◆ Prompt
The entries follow. Copy every line in which "AFreeze" appears.

◆ Data to examine
Lemma keeps_isHAOrchestrateable : keeps pn I isHAOrchestrateable any.
Proof. unfold isHAOrchestrateable. keeps_tac. Qed.

#[local] Hint Resolve keeps_updateIsLeader keeps_isHAOrchestrateable : keeps.

Lemma keeps_isStartable : keeps pn I isStartable any.
Proof. unfold isStartable. keeps_tac. Qed.

#[local] Hint Resolve keeps_isStartable : keeps.

(** *** Publication *)

Lemma keeps_Since x : keeps pn I (Since x) any.
Proof. unfold Since, now. keeps_tac. Qed.

Lemma keeps_scheduleEventRefresh : keeps pn I scheduleEventRefresh any.
Proof. unfold scheduleEventRefresh, now. keeps_tac. Qed.

#[local] Hint Resolve keeps_Since keeps_scheduleEventRefresh : keeps.

Lemma keeps_replayDeferredEventRefresh : keeps pn I replayDeferredEventRefresh any.
Proof. unfold replayDeferredEventRefresh. keeps_tac. Qed.

Lemma keeps_setLocalExpect e : keeps pn I (setLocalExpect e) any.
Proof. unfold setLocalExpect, changed. keeps_tac. Qed.

#[local] Hint Resolve keeps_replayDeferredEventRefresh keeps_setLocalExpect : keeps.

Lemma keeps_disableMonitor : keeps pn I disableMonitor any.
Proof. unfold disableMonitor. keeps_tac. Qed.

Lemma keeps_enableMonitor : keeps pn I enableMonitor any.
Proof. unfold enableMonitor. keeps_tac. Qed.

Lemma keeps_update : keeps pn I update any.
Proof. unfold update, isDone, now. keeps_tac. Qed.

#[local] Hint Resolve keeps_disableMonitor keeps_enableMonitor keeps_update : keeps.

Lemma keeps_updateIfChange : keeps pn I updateIfChange any.
Proof. unfold updateIfChange, isDone, now. keeps_tac. Qed.

#[local] Hint Resolve keeps_updateIfChange : keeps.

Lemma keeps_transitionTo s : keeps pn I (transitionTo s) any.
Proof. unfold transitionTo, changed. keeps_tac. Qed.

Lemma keeps_createPendingWithDuration d : keeps pn I (createPendingWithDuration d) any.
Proof. unfold createPendingWithDuration, now. keeps_tac. Qed.

Lemma keeps_clearPending : keeps pn I clearPending any.
Proof. unfold clearPending. keeps_tac. Qed.

Lemma keeps_isAllState l : keeps pn I (isAllState l) any.
Proof. unfold isAllState. keeps_tac. Qed.

Lemma keeps_isAnyPeerState l : keeps pn I (isAnyPeerState l) any.
Proof. unfold isAnyPeerState. keeps_tac. Qed.

Lemma keeps_orchestrationIsDoneOnAll : keeps pn I orchestrationIsDoneOnAll any.
Proof. unfold orchestrationIsDoneOnAll. keeps_tac. Qed.

Lemma keeps_orchestrationIsDoneOnPeers : keeps pn I orchestrationIsDoneOnPeers any.
Proof. unfold orchestrationIsDoneOnPeers. keeps_tac. Qed.

Lemma keeps_done : keeps pn I done any.
Proof. unfold done, changed. keeps_tac. Qed.

#[local] Hint Resolve keeps_transitionTo keeps_createPendingWithDuration keeps_clearPending
  keeps_isAllState keeps_isAnyPeerState keeps_orchestrationIsDoneOnAll
  keeps_orchestrationIsDoneOnPeers keeps_done : keeps.

Lemma keeps_doneAndIdle : keeps pn I doneAndIdle any.
Proof. unfold doneAndIdle, changed. keeps_tac. Qed.

Lemma keeps_publishOrchestrationEnded : keeps pn I publishOrchestrationEnded any.
Proof. unfold publishOrchestrationEnded. keeps_tac. Qed.

Lemma keeps_publishOrchestrationAborted : keeps pn I publishOrchestrationAborted any.
Proof. unfold publishOrchestrationAborted. keeps_tac. Qed.

Lemma keeps_setOrchestrationVerdict : keeps pn I setOrchestrationVerdict any.
Proof. unfold setOrchestrationVerdict. keeps_tac. Qed.

#[local] Hint Resolve keeps_doneAndIdle keeps_publishOrchestrationEnded
  keeps_publishOrchestrationAborted keeps_setOrchestrationVerdict : keeps.

Lemma keeps_clearStateSpokenToPeers : keeps pn I clearStateSpokenToPeers any.
Proof. unfold clearStateSpokenToPeers. keeps_tac. Qed.

Lemma keeps_resumeIdleAfterOrchestration : keeps pn I resumeIdleAfterOrchestration any.
Proof. unfold resumeIdleAfterOrchestration, changed. keeps_tac. Qed.

#[local] Hint Resolve keeps_clearStateSpokenToPeers keeps_resumeIdleAfterOrchestration : keeps.

(** *** Commands and flags *)

Lemma keeps_crmDefaultAction o title args :
  may L (act_of_args args) -> keeps pn I (crmDefaultAction o title args) any.
Proof. intros. unfold crmDefaultAction. keeps_tac. Qed.

#[local] Hint Resolve keeps_crmDefaultAction : keeps.

Lemma keeps_crmAction title args : may L (act_of_args args) -> keeps pn I (crmAction title args) any.
Proof. intros. unfold crmAction. keeps_tac. Qed.

Lemma keeps_crmMaintenanceAction title args :
  may L (act_of_args args) -> keeps pn I (crmMaintenanceAction title args) any.
Proof. intros. unfold crmMaintenanceAction. keeps_tac. Qed.

#[local] Hint Resolve keeps_crmAction keeps_crmMaintenanceAction : keeps.

(** The command lines of the instance actions are classified by their verb. *)
Lemma keeps_crmInstance title args a :
  (forall p, act_of_args (p :: "instance" :: args) = a) -> may L a ->
  keeps pn I (crmInstance title args) any.
Proof.
  intros Ha Hm. unfold crmInstance, instanceArgs. keeps_tac. apply keeps_crmAction. by rewrite Ha.
Qed.

Ltac command a := intros; apply (keeps_crmInstance _ _ a); [intros; reflexivity|assumption].

Lemma keeps_crmPGUpdate : may L ACap -> keeps pn I crmPGUpdate any.
Proof. unfold crmPGUpdate. command ACap. Qed.

Lemma keeps_crmFreeze : may L AFreeze -> keeps pn I crmFreeze any.
Proof. unfold crmFreeze. command AFreeze. Qed.

Lemma keeps_crmUnfreeze : may L AUnfreeze -> keeps pn I crmUnfreeze any.
Proof. unfold crmUnfreeze. command AUnfreeze. Qed.

Lemma keeps_crmShutdown : may L AShutdown -> keeps pn I crmShutdown any.
Proof. unfold crmShutdown. command AShutdown. Qed.

Lemma keeps_crmStart : may L AStart -> keeps pn I crmStart any.
Proof. unfold crmStart. command AStart. Qed.
Lemma NoDup_elected ms (f : Manager -> bool) :
  NoDup (map localhost ms) -> NoDup (map localhost (List.filter f ms)).
Proof.
  induction ms as [|t ms IH]; simpl; [done|]. intros [Ht Hms]%NoDup_cons.
  destruct (f t); simpl; [|by apply IH]. apply NoDup_cons. split; [|by apply IH].
  intros (u & Hu & [_ Hin]%elem_of_list_filter_bool)%list_elem_of_fmap.
  apply Ht, list_elem_of_fmap. eauto.
Qed.

(** C16: the nodes of an object decide each on its own whether to start it, and
    no more of them than the object runs instances do: one for a failover
    object, the flex target for a flex one, even while a peer node thaws,
    provided that their views of the cluster agree. *)
Theorem leaders_bounded daemon ms a max :
  agree ms a max -> (length (List.filter (elects daemon) ms) <= Z.to_nat max)%nat.
Proof.
  intros Hag. destruct ms as [|t ms0] eqn:E; [simpl; lia|]. rewrite <- E in *.
  assert (Ht : t ∈ ms) by (subst; set_solver).
  trans (length (take (Z.to_nat max) (ranked t (object.PlacementPolicy a) daemon)));
    [|rewrite length_take; lia].
  rewrite <- (length_map localhost). apply submseteq_length, NoDup_submseteq.
  - by apply NoDup_elected, Hag.
  - intros n (u & -> & [Hu Hin]%elem_of_list_filter_bool)%list_elem_of_fmap.
    by eapply elects_ranked.
Qed.

Lemma ranked_perm t policy daemon : ranks policy = true -> ranked t policy daemon ≡ₚ candidates t daemon.
Proof. intros Hr. unfold ranked, candidates. by rewrite sortBySoftAffinity_perm, sortByPolicy_perm. Qed.

(** A node that is not thawing, or not deciding on its own, counts itself as its
    peers do. *)
Lemma candidates_local t daemon :
  daemon && isThawing t (localhost t) = false ->
  startCandidates t daemon = candidates t daemon.
Proof.
  intros Hth. unfold startCandidates, candidates. apply List.filter_ext. intros n.
  rewrite isStartCandidate_with, isPeerNodeThawing_spec.
  destruct (String.eqb_spec n (localhost t)) as [->|_]; simpl; [|done].
  destruct (isThawing t (localhost t)); [|done].
  destruct daemon; [done|]. done.
Qed.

◆ Expected answer
Lemma keeps_crmFreeze : may L AFreeze -> keeps pn I crmFreeze any.
Proof. unfold crmFreeze. command AFreeze. Qed.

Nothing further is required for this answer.